(** * Blackjack rules engine: cards, deck, hand valuation, comparator, rounds

    A shallow embedding of [game.py] (and of the comparator duplicated in
    [window.py]) together with the properties its specification states.

    Python integers are unbounded, so totals, bets and balances are [Z].
    Python lists are [list]s in index order: [cards.append c] is
    [cards ++ [c]] and [cards.pop()] removes the last element.  Phases
    and messages are the strings the program uses.  The one float
    computation, [bet * 1.5], is done on binary64 values as [SpecFloat]
    specifies them.  Exceptions are values of [exn]; a method of
    [BlackjackGame] is a function from the object's fields to an outcome
    that keeps the fields as they were when the method returned or
    raised. *)

From Stdlib Require Import ZArith List String Bool Lia Permutation.
From Stdlib Require Import DecimalString.
From Stdlib Require Import Floats.SpecFloat.
Import ListNotations.

Open Scope string_scope.
Open Scope list_scope.
Open Scope Z_scope.

(** ** Cards *)

(** [class Suit(Enum)], in definition order. *)
Inductive Suit := HEARTS | DIAMONDS | CLUBS | SPADES.

(** [class Rank(Enum)], in definition order.  The enum values are the
    pairs (display, base_value); they are pairwise different, so the
    thirteen names are thirteen members. *)
Inductive Rank :=
| TWO | THREE | FOUR | FIVE | SIX | SEVEN | EIGHT | NINE | TEN
| JACK | QUEEN | KING | ACE.

(** Iterating over an Enum class yields its members in definition order. *)
Definition all_suits : list Suit := [HEARTS; DIAMONDS; CLUBS; SPADES].
Definition all_ranks : list Rank :=
  [TWO; THREE; FOUR; FIVE; SIX; SEVEN; EIGHT; NINE; TEN; JACK; QUEEN; KING; ACE].

Definition suit_value (s : Suit) : string :=
  match s with
  | HEARTS => "♥" | DIAMONDS => "♦" | CLUBS => "♣" | SPADES => "♠"
  end.

Definition display (r : Rank) : string :=
  match r with
  | TWO => "2" | THREE => "3" | FOUR => "4" | FIVE => "5" | SIX => "6"
  | SEVEN => "7" | EIGHT => "8" | NINE => "9" | TEN => "10"
  | JACK => "J" | QUEEN => "Q" | KING => "K" | ACE => "A"
  end.

Definition base_value (r : Rank) : Z :=
  match r with
  | TWO => 2 | THREE => 3 | FOUR => 4 | FIVE => 5 | SIX => 6
  | SEVEN => 7 | EIGHT => 8 | NINE => 9 | TEN => 10
  | JACK => 10 | QUEEN => 10 | KING => 10 | ACE => 11
  end.

Definition Suit_eqb (a b : Suit) : bool :=
  match a, b with
  | HEARTS, HEARTS | DIAMONDS, DIAMONDS | CLUBS, CLUBS | SPADES, SPADES => true
  | _, _ => false
  end.

Definition Rank_eqb (a b : Rank) : bool :=
  match a, b with
  | TWO, TWO | THREE, THREE | FOUR, FOUR | FIVE, FIVE | SIX, SIX
  | SEVEN, SEVEN | EIGHT, EIGHT | NINE, NINE | TEN, TEN
  | JACK, JACK | QUEEN, QUEEN | KING, KING | ACE, ACE => true
  | _, _ => false
  end.

(** [class Card]: a suit and a rank. *)
Record Card := mkCard { suit : Suit; rank : Rank }.

Definition Card_eqb (a b : Card) : bool :=
  Suit_eqb (suit a) (suit b) && Rank_eqb (rank a) (rank b).

(** [Card.get_value(allow_ace_as_one)]. *)
Definition get_value (c : Card) (allow_ace_as_one : bool) : Z :=
  if Rank_eqb (rank c) ACE && allow_ace_as_one then 1
  else base_value (rank c).

(** [Card.__str__]. *)
Definition Card_str (c : Card) : string :=
  String.append (display (rank c)) (suit_value (suit c)).

(** ** Exceptions *)

Inductive exn :=
| TypeError (msg : string)
| ValueError (msg : string)
| OverflowError (msg : string).

(** ** Deck *)

Module Deck.

(** [self.cards]. *)
Definition t := list Card.

(** [_build]: the outer loop runs over suits, the inner one over ranks,
    each step appending one card. *)
Definition _build (cards : t) : t :=
  fold_left
    (fun acc s => fold_left (fun acc' r => acc' ++ [mkCard s r]) all_ranks acc)
    all_suits cards.

(** [__init__]: start from the empty list and build. *)
Definition new : t := _build [].

(** [list.pop()]: the last element and the list without it. *)
Definition pop {A} (l : list A) : option (A * list A) :=
  match rev l with
  | [] => None
  | x :: r => Some (x, rev r)
  end.

(** [deal]: raises [ValueError] on an empty deck, pops otherwise. *)
Definition deal (cards : t) : exn + (Card * t) :=
  match pop cards with
  | None => inl (ValueError "Deck is empty")
  | Some (c, rest) => inr (c, rest)
  end.

Definition remaining (cards : t) : Z := Z.of_nat (List.length cards).

(** [k] calls of [deal] in a row: the cards dealt, in the order dealt,
    and the deck left; the first failing call ends the run. *)
Fixpoint deal_n (k : nat) (cards : t) : exn + (list Card * t) :=
  match k with
  | O => inr ([], cards)
  | S k' =>
      match deal cards with
      | inl e => inl e
      | inr (c, rest) =>
          match deal_n k' rest with
          | inl e => inl e
          | inr (cs, rest') => inr (c :: cs, rest')
          end
      end
  end.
····················
What you are asked to do: Reproduce only the lines from the top of the material through the one bearing "From Stdlib Require Import DecimalString.", each exactly as it stands.

Solved problem:
(** * Blackjack rules engine: cards, deck, hand valuation, comparator, rounds

    A shallow embedding of [game.py] (and of the comparator duplicated in
    [window.py]) together with the properties its specification states.

    Python integers are unbounded, so totals, bets and balances are [Z].
    Python lists are [list]s in index order: [cards.append c] is
    [cards ++ [c]] and [cards.pop()] removes the last element.  Phases
    and messages are the strings the program uses.  The one float
    computation, [bet * 1.5], is done on binary64 values as [SpecFloat]
    specifies them.  Exceptions are values of [exn]; a method of
    [BlackjackGame] is a function from the object's fields to an outcome
    that keeps the fields as they were when the method returned or
    raised. *)

From Stdlib Require Import ZArith List String Bool Lia Permutation.
From Stdlib Require Import DecimalString.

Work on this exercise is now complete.